**About this task**
Among the entries below, how many lines contain the string "Hgood"? Only the number, please.

**Provided information**
Lemma set_flash_ok v m f0 : device v = Some name → sized m → room f0 →
  ttriple smooth (λ s, fl s = f0 ∧ table_ok s) (set_bootloader_message_mtd m v)
    (λ r s, r = 0 ∧ misc_message m (fl s) ∧ table_ok s) (λ _, True).
Proof.
  intros Hv Hm Hroom. unfold set_bootloader_message_mtd. pose proof (message_bytes_length m Hm) as Hml.
  eapply tt_bind; [by apply read_misc_ok|]. intros o. apply tt_exists. intros data. apply tt_pure. intros ->.
  apply tt_pure. intros Hl. apply tt_pure. intros _. cbn beta iota.
  unfold MISC_COMMAND_PAGE. rewrite Z.mul_1_r.
  assert (∃ a c, data = a ++ take 1088 (drop (Z.to_nat page) data) ++ c ∧ zlen a = page ∧
    store data page (message_bytes m) = Some (a ++ message_bytes m ++ c) ∧ zlen (a ++ message_bytes m ++ c) = pages)
    as (a & c & _ & Ha & Hst & Hl').
  { exists (take (Z.to_nat page) data), (drop (Z.to_nat (page + MESSAGE)) data). unfold MISC_PAGES, MESSAGE in *.
    assert (zlen (take (Z.to_nat page) data) = page) as Htk by (unfold zlen in *; rewrite length_take; lia).
    split_and!; [|done| |].
    - rewrite <- (take_drop (Z.to_nat page) data) at 1. f_equal.
      rewrite <- (take_drop 1088 (drop (Z.to_nat page) data)) at 1. f_equal. rewrite drop_drop. f_equal. lia.
    - unfold store. rewrite decide_True by lia. by rewrite Hml.
    - rewrite !zlen_app, Hml, Htk. unfold zlen in *. rewrite length_drop. lia. }
  eapply tt_get; [exact Hst|].
  apply (tt_conseq _ _ (λ s, ∃ f1, (fl s = f1 ∧ table_ok s) ∧ same_blocks f0 f1) _ _
    (λ r s, r = 0 ∧ misc_message m (fl s) ∧ table_ok s) _ (λ _, True)); [|intros s [? ?]; by exists (fl s)|done|done].
  apply tt_exists. intros f1. apply tt_split. intros Hsame.
  pose proof (good_from_same p f0 f1 0 Hsame) as Hgood.
  assert (∀ d, zlen d = pages → ¬ too_big p smooth f1 d) as Hfits.
  { intros d Hd Hbig. specialize (Hbig smooth_all). rewrite Hgood, Hd in Hbig. unfold room in Hroom. lia. }
  eapply tt_bind; [apply (framed (λ s, fl s = f1)); [by apply (mtd_write_partition_ok p described smooth f1)|
    apply keeps_write_partition]|].
  intros o. eapply tt_conseq with (R' := λ _, True) (P' := λ s, ∃ ctx : WriteContext, o = Some ctx ∧ (stored ctx = 0) ∧
      accepted p smooth f1 [] ctx s ∧ table_ok s); [| |intros ? ? Hx; exact Hx|done].
  2: { intros s [Ho ?]. destruct o as [ctx|]; [|destruct (Ho smooth_all)]. exists ctx. tauto. }
  apply tt_exists. intros ctx. apply tt_pure. intros ->. apply tt_pure. intros Hst0. cbn beta iota.
  pose proof (unit_positive (device_index p)) as HU.
  eapply tt_bind; [apply framed; [apply (session_write_data p described smooth f1 [] _ ctx); lia|
    apply keeps_write_data, off_flash_table]|].
  intros [r ctx']. cbn [fst snd app].
  eapply tt_conseq with (R' := λ _, True) (P' := λ s, (r = pages ∧ stored ctx' < U) ∧ accepted p smooth f1 (a ++ message_bytes m ++ c) ctx' s ∧ table_ok s);
    [| |intros ? ? Hx; exact Hx|done].
  2: { intros s [[(Hr0 & ? & ?)|(_ & _ & Hbig)] ?]; [by rewrite Hr0, Hl'|by apply Hfits in Hbig]. }
  apply tt_pure. intros [-> Hst1]. rewrite decide_False by (intros Hx; by apply Hx).
  eapply tt_bind; [apply framed; [by apply (session_close p described smooth f1 _ ctx')|apply keeps_write_close, off_flash_table]|].
  intros r. apply tt_ret. intros s [[(-> & pad & ctx2 & _ & _ & _ & Hs)|[_ Hbig]] Ht]; [|by apply Hfits in Hbig].
  rewrite decide_False by (intros Hx; by apply Hx). split_and!; [done| |done].
  destruct Hs as (Hbad & _ & Hsm & i & us & Hi & _ & _ & _ & _ & Hbl & Hg).
  assert (good_from p (fl s) 0 = good_from p f1 0) as Hgf
    by (unfold good_from; apply list_filter_iff; intros j; by rewrite Hbad).
  split; [unfold room; rewrite Hgf, Hgood; exact Hroom|]. exists (a ++ message_bytes m ++ c). split_and!; [|done|].
  - unfold contents. rewrite Hgf, (Hg smooth_all), blocks_app, Hbl by (apply Hsm, smooth_all). rewrite <- app_assoc. by apply prefix_app_r.
  - rewrite <- Ha, <- Hml. apply zslice_app.
Qed.
End message.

**Reply to the exercise**
3